Following our March road journey to Melbourne and back, and encouraged by the enjoyment we experienced on that occasion, we set out just over two weeks ago to South Australia, a trip that covered 4500km, and provided us with many wonderful experiences, from strikingly diverse scenery to dining on delicious seafood and much else in between.
I’ve long wanted to visit Broken Hill, the outback city almost on the border between New South Wales and South Australia. Approximately 900km away from where we live, this city is, for us, a two day car trip through semi-arid country on a long grey ribbon of road.

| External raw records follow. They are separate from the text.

Inductive built : Instruction → Request → Prop :=
  | built_create_global_config payer : built (create_global_config_instruction h payer)
      (CreateGlobalConfigRequest)
  | built_transfer_protocol_admin current_admin new_admin : built
      (transfer_protocol_admin_instruction b h current_admin new_admin) (OnConfig
      (RqTransferProtocolAdmin new_admin))
  | built_accept_protocol_admin pending_admin : built (accept_protocol_admin_instruction h
      pending_admin) (OnConfig RqAcceptProtocolAdmin)
  | built_set_global_pause admin paused : built (set_global_pause_instruction b h admin paused)
      (OnConfig (RqSetGlobalPause (if paused then 1 else 0)))
  | built_create_market market debt_mint collateral_mint market_creator marginfi_group debt_bank
      collateral_bank marginfi_program params : built (create_market_instruction b h market
      debt_mint collateral_mint market_creator marginfi_group debt_bank collateral_bank
      marginfi_program params) (CreateMarketRequest params)
  | built_set_fee_config market admin params : built (set_fee_config_instruction b h market admin
      params) (OnMarket (RqSetFeeConfig params))
  | built_transfer_market_admin market current_admin new_admin : built
      (transfer_market_admin_instruction b h market current_admin new_admin) (OnMarket
      (RqTransferMarketAdmin new_admin))
  | built_accept_market_admin market pending_admin : built (accept_market_admin_instruction h
      market pending_admin) (OnMarket RqAcceptMarketAdmin)
  | built_set_market_pause market admin paused : built (set_market_pause_instruction b h market
      admin paused) (OnMarket (RqSetMarketPause (if paused then 1 else 0)))
  | built_claim_seat market payer : built (claim_seat_instruction h market payer) (OnMarket
      RqClaimSeat)
  | built_sync_market_position market payer owner : built (sync_market_position_instruction h
      market payer owner) (OnMarket RqSyncMarketPosition)
  | built_deposit market payer mint debt_mint trader_token token_program marginfi_group bank
      liquidity_vault marginfi_program amount_atoms trader_index_hint : built
      (deposit_instruction b h market payer mint debt_mint trader_token token_program
      marginfi_group bank liquidity_vault marginfi_program amount_atoms trader_index_hint)
      (OnMarket (RqDeposit amount_atoms trader_index_hint))
  | built_withdraw market payer mint debt_mint trader_token token_program marginfi_group
      debt_bank collateral_bank bank_being_withdrawn liquidity_vault
      bank_liquidity_vault_authority debt_oracles collateral_oracles marginfi_program
      amount_atoms trader_index_hint withdraw_all : built (withdraw_instruction b h market payer
      mint debt_mint trader_token token_program marginfi_group debt_bank collateral_bank
      bank_being_withdrawn liquidity_vault bank_liquidity_vault_authority debt_oracles
      collateral_oracles marginfi_program amount_atoms trader_index_hint withdraw_all) (OnMarket
      (RqWithdraw amount_atoms trader_index_hint withdraw_all))
  | built_place_order market payer marginfi_group debt_bank collateral_bank debt_oracles
      collateral_oracles debt_liquidity_vault debt_bank_liquidity_vault_authority
      borrower_debt_token debt_mint token_program marginfi_program rate_bps term_seconds
      principal_atoms collateral_atoms ltv_buffer_bps residual_mode last_valid_unix_ts
      seat_index_hint : built (place_order_instruction b h market payer marginfi_group debt_bank
      collateral_bank debt_oracles collateral_oracles debt_liquidity_vault
      debt_bank_liquidity_vault_authority borrower_debt_token debt_mint token_program
      marginfi_program rate_bps term_seconds principal_atoms collateral_atoms ltv_buffer_bps
      residual_mode last_valid_unix_ts seat_index_hint) (OnMarket (RqPlaceOrder
      (mkPlaceOrderParams seat_index_hint residual_mode last_valid_unix_ts rate_bps term_seconds
      principal_atoms collateral_atoms ltv_buffer_bps)))
  | built_cancel_order market payer order_sequence seat_index_hint : built
      (cancel_order_instruction b h market payer order_sequence seat_index_hint) (OnMarket
      (RqCancelOrder order_sequence seat_index_hint))
  | built_update_order market payer order_sequence seat_index_hint new_rate_bps new_term_seconds
      new_last_valid_unix_ts new_ltv_buffer_bps : built (update_order_instruction b h market
      payer order_sequence seat_index_hint new_rate_bps new_term_seconds new_last_valid_unix_ts
      new_ltv_buffer_bps) (OnMarket (RqUpdateOrder (mkUpdateOrderParams order_sequence
      seat_index_hint new_rate_bps new_term_seconds new_last_valid_unix_ts new_ltv_buffer_bps)))
  | built_match_crank bank market payer debt_bank marginfi_group collateral_bank debt_oracles
      collateral_oracles max_fills : built (match_crank_instruction b h bank market payer
      debt_bank marginfi_group collateral_bank debt_oracles collateral_oracles max_fills)
      (OnMarket (RqMatchCrank max_fills))
  | built_place_order_for_sub_vault bank market fee_payer curator debt_bank marginfi_group
      collateral_bank debt_oracles collateral_oracles sub_vault_id flags : built
      (place_order_for_sub_vault_instruction b h bank market fee_payer curator debt_bank
      marginfi_group collateral_bank debt_oracles collateral_oracles sub_vault_id flags)
      (OnMarket (RqPlaceOrderForSubVault sub_vault_id flags))
  | built_update_order_for_sub_vault bank market fee_payer curator debt_bank marginfi_group
      collateral_bank debt_oracles collateral_oracles sub_vault_id new_flags : built
      (update_order_for_sub_vault_instruction b h bank market fee_payer curator debt_bank
      marginfi_group collateral_bank debt_oracles collateral_oracles sub_vault_id new_flags)
      (OnMarket (RqUpdateOrderForSubVault sub_vault_id new_flags))
  | built_cancel_order_for_sub_vault bank market fee_payer curator sub_vault_id : built
      (cancel_order_for_sub_vault_instruction b h bank market fee_payer curator sub_vault_id)
      (OnMarket (RqCancelOrderForSubVault sub_vault_id))
  | built_admin_cancel_sub_vault_order bank market payer sub_vault_id : built
      (admin_cancel_sub_vault_order_instruction b h bank market payer sub_vault_id) (OnMarket
      (RqAdminCancelSubVaultOrder sub_vault_id))
  | built_create_vault bank mint payer marginfi_group lending_pool marginfi_program token_program
      token_program_22 : built (create_vault_instruction h bank mint payer marginfi_group
      lending_pool marginfi_program token_program token_program_22) (CreateVaultRequest)
  | built_create_pool_sub_vault bank payer curator spread_bps max_ltv_bps liquidation_ltv_bps
      max_term_seconds curator_fee_bps : built (create_pool_sub_vault_instruction b h bank payer
      curator spread_bps max_ltv_bps liquidation_ltv_bps max_term_seconds curator_fee_bps)
      (OnVault (RqCreatePoolSubVault curator spread_bps max_ltv_bps liquidation_ltv_bps
      max_term_seconds curator_fee_bps))
  | built_create_private_sub_vault bank payer spread_bps max_ltv_bps liquidation_ltv_bps
      max_term_seconds : built (create_private_sub_vault_instruction b h bank payer spread_bps
      max_ltv_bps liquidation_ltv_bps max_term_seconds) (OnVault (RqCreatePrivateSubVault
      spread_bps max_ltv_bps liquidation_ltv_bps max_term_seconds))
  | built_update_sub_vault bank payer sub_vault_id new_max_ltv_bps new_liquidation_ltv_bps
      new_max_term_seconds new_spread_bps : built (update_sub_vault_instruction b h bank payer
      sub_vault_id new_max_ltv_bps new_liquidation_ltv_bps new_max_term_seconds new_spread_bps)
      (OnVault (RqUpdateSubVault sub_vault_id (mkUpdateSubVaultParams new_max_ltv_bps
      new_liquidation_ltv_bps new_max_term_seconds new_spread_bps)))
  | built_sunset_sub_vault bank payer sub_vault_id : built (sunset_sub_vault_instruction b h bank
      payer sub_vault_id) (OnVault (RqSunsetSubVault sub_vault_id))
  | built_resume_sub_vault bank payer sub_vault_id : built (resume_sub_vault_instruction b h bank
      payer sub_vault_id) (OnVault (RqResumeSubVault sub_vault_id))
  | built_remove_sub_vault bank payer sub_vault_id : built (remove_sub_vault_instruction b h bank
      payer sub_vault_id) (OnVault (RqRemoveSubVault sub_vault_id))
  | built_transfer_global_vault_admin bank current_admin new_admin : built
      (transfer_global_vault_admin_instruction b h bank current_admin new_admin) (OnVault
      (RqTransferGlobalVaultAdmin new_admin))
  | built_accept_global_vault_admin bank pending_admin : built
      (accept_global_vault_admin_instruction h bank pending_admin) (OnVault
      RqAcceptGlobalVaultAdmin)
  | built_transfer_curator bank current_curator sub_vault_id new_curator : built
      (transfer_curator_instruction b h bank current_curator sub_vault_id new_curator) (OnVault
      (RqTransferCurator sub_vault_id new_curator))
  | built_accept_curator bank pending_curator sub_vault_id : built (accept_curator_instruction b
      h bank pending_curator sub_vault_id) (OnVault (RqAcceptCurator sub_vault_id))
  | built_set_vault_pause vault admin paused : built (set_vault_pause_instruction b h vault admin
      paused) (OnVault (RqSetVaultPause (if paused then 1 else 0)))
  | built_global_vault_deposit bank mint depositor depositor_token token_program marginfi_group
      lending_pool liquidity_vault marginfi_program sub_vault_id amount_atoms : built
      (global_vault_deposit_instruction b h bank mint depositor depositor_token token_program
      marginfi_group lending_pool liquidity_vault marginfi_program sub_vault_id amount_atoms)
      (OnVault (RqGlobalVaultDeposit amount_atoms sub_vault_id))
  | built_global_vault_withdraw bank mint depositor depositor_token token_program marginfi_group
      lending_pool lending_pool_oracle liquidity_vault bank_liquidity_vault_authority
      marginfi_program sub_vault_id shares_to_burn : built (global_vault_withdraw_instruction b h
      bank mint depositor depositor_token token_program marginfi_group lending_pool
      lending_pool_oracle liquidity_vault bank_liquidity_vault_authority marginfi_program
      sub_vault_id shares_to_burn) (OnVault (RqGlobalVaultWithdraw shares_to_burn sub_vault_id))
  | built_claim_curator_fee bank mint payer curator_token debt_bank liquidity_vault
      bank_liquidity_vault_authority bank_oracle token_program marginfi_program marginfi_group
      sub_vault_id : built (claim_curator_fee_instruction b h bank mint payer curator_token
      debt_bank liquidity_vault bank_liquidity_vault_authority bank_oracle token_program
      marginfi_program marginfi_group sub_vault_id) (OnVault (RqClaimCuratorFee sub_vault_id))
  | built_claim_repayment_for_sub_vault payer market sub_vault_id global_vault debt_mint
      debt_bank debt_liquidity_vault debt_bank_lva bank_oracles lender_marginfi_account
      token_program marginfi_group marginfi_program : built
      (claim_repayment_for_sub_vault_instruction b h payer market sub_vault_id global_vault
      debt_mint debt_bank debt_liquidity_vault debt_bank_lva bank_oracles lender_marginfi_account
      token_program marginfi_group marginfi_program) (OnMarket (RqClaimRepaymentForSubVault
      sub_vault_id))
  | built_protocol_fee_claim market admin debt_mint admin_debt_token debt_bank
      debt_liquidity_vault debt_bank_lva debt_oracles token_program marginfi_group
      marginfi_program : built (protocol_fee_claim_instruction h market admin debt_mint
      admin_debt_token debt_bank debt_liquidity_vault debt_bank_lva debt_oracles token_program
      marginfi_group marginfi_program) (OnMarket RqProtocolFeeClaim)
  | built_process_matched_loan market payer debt_bank marginfi_program sequence
      matched_loan_index_hint vault_settle : built (process_matched_loan_instruction b h market
      payer debt_bank marginfi_program sequence matched_loan_index_hint vault_settle) (OnMarket
      (RqProcessMatchedLoan sequence matched_loan_index_hint))
  | built_repay market borrower sequence debt_mint borrower_token token_program marginfi_group
      debt_bank debt_liquidity_vault collateral_bank marginfi_program repay_atoms full_repay
      borrower_seat_index_hint cranker_refund global_vault : built (repay_instruction b h market
      borrower sequence debt_mint borrower_token token_program marginfi_group debt_bank
      debt_liquidity_vault collateral_bank marginfi_program repay_atoms full_repay
      borrower_seat_index_hint cranker_refund global_vault) (OnMarket (RqRepay (mkRepayParams
      repay_atoms full_repay borrower_seat_index_hint)))
  | built_settle_matured_loan market payer sequence debt_mint collateral_mint
      liquidator_debt_token liquidator_collateral_token debt_bank collateral_bank
      debt_liquidity_vault collateral_liquidity_vault collateral_bank_lva debt_oracles
      collateral_oracles token_program marginfi_group marginfi_program repay_atoms_max
      cranker_refund global_vault : built (settle_matured_loan_instruction h market payer
      sequence debt_mint collateral_mint liquidator_debt_token liquidator_collateral_token
      debt_bank collateral_bank debt_liquidity_vault collateral_liquidity_vault
      collateral_bank_lva debt_oracles collateral_oracles token_program marginfi_group
      marginfi_program repay_atoms_max cranker_refund global_vault) (OnMarket
      (RqSettleMaturedLoan (u64_le_bytes repay_atoms_max)))
  | built_liquidate_loan market payer sequence debt_mint collateral_mint liquidator_debt_token
      liquidator_collateral_token debt_bank collateral_bank debt_liquidity_vault
      collateral_liquidity_vault collateral_bank_lva debt_oracles collateral_oracles
      token_program marginfi_group marginfi_program repay_atoms_max cranker_refund global_vault :
      built (liquidate_loan_instruction h market payer sequence debt_mint collateral_mint
      liquidator_debt_token liquidator_collateral_token debt_bank collateral_bank
      debt_liquidity_vault collateral_liquidity_vault collateral_bank_lva debt_oracles
      collateral_oracles token_program marginfi_group marginfi_program repay_atoms_max
      cranker_refund global_vault) (OnMarket (RqLiquidateLoan (u64_le_bytes repay_atoms_max)))
  | built_check_ltv_liquidatable market payer sequence debt_bank collateral_bank debt_oracles
      collateral_oracles marginfi_program : built (check_ltv_liquidatable_instruction h market
      payer sequence debt_bank collateral_bank debt_oracles collateral_oracles marginfi_program)
      (OnMarket RqCheckLtvLiquidatable)
  | built_check_maturity_liquidatable market payer sequence debt_bank marginfi_program : built
      (check_maturity_liquidatable_instruction h market payer sequence debt_bank
      marginfi_program) (OnMarket RqCheckMaturityLiquidatable)
  | built_convert_p2pool_to_fixed market borrower loan_sequence debt_mint debt_bank
      debt_liquidity_vault debt_bank_lva debt_oracles collateral_bank collateral_oracles
      token_program marginfi_group marginfi_program max_acceptable_rate_bps ltv_buffer_bps
      cranker_refund : built (convert_p2pool_to_fixed_instruction b h market borrower
      loan_sequence debt_mint debt_bank debt_liquidity_vault debt_bank_lva debt_oracles
      collateral_bank collateral_oracles token_program marginfi_group marginfi_program
      max_acceptable_rate_bps ltv_buffer_bps cranker_refund) (OnMarket (RqConvertP2PoolToFixed
      max_acceptable_rate_bps ltv_buffer_bps)).
End built.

Broken Hill is Australia’s only heritage listed city. In addition to its long mining history, there are many old buildings of significant interest (including twenty pubs), houses built of corrugated iron or local stone and mining apparatus all set in a vast landscape. Visible from anywhere in the centre of the city is a hulking hill of tailings called the Line of Lode, from the top of which the visitor can see the city, the mines and the surrounding semi-arid countryside.
Silver, lead and zinc are mined here, and have been for more than 130 years but the supply is running out and the population dwindling. There were 35 000 people living in Broken Hill in the 1950s: now there are 17 800. Once there were 70 pubs: probably most of them are still there, but many of them are empty, idle buildings. They still have their charm though, with their wide verandahs stretching out over the footpaths and their intricate lace balconies. Below is the Palace Hotel (still very much patronised) which featured prominently in the movie 'Priscilla, Queen of the Desert'.
One of the most amazing things about Broken Hill is that after driving just a few minutes in the car in any direction, it’s possible to be out in the sere countryside, and from the top of the Line of Lode mullock (or tailings) mound the view is boundless: red earth and harsh scrubby country with an overarching blue sky in every direction. Dramatically crowning the mound is the Miners’ Memorial. Constructed from steel, its rusty colour echoes that of the surrounding landscape and commemorates every miner who lost his life working here: just over 800 of them.
The photo above illustrates just how close the city is to the bush. This emu has dropped into the suburbs to see if it can find something to eat!
So far this year, Broken Hill has had 18.4 ml of rain. Less than one inch, in seven months. The reliable eucalypts go on doing their thing, but a majority of houses lack any kind of garden and definitely have no lawn, merely bare dirt in front of the house. However, it is possible to garden in this climate- more about that in another post.
Broken Hill is a fascinating city: for its rawness, the tenacity of its people (and many of them are doing it hard) its architecture, its industry and its remote position in the almost-desert countryside. Although there is a lot more to see there and I could easily have stayed longer, I'd satisfied my curiosity up to a point, and it was worth the long drive. But we had to move on. We had more ahead of us!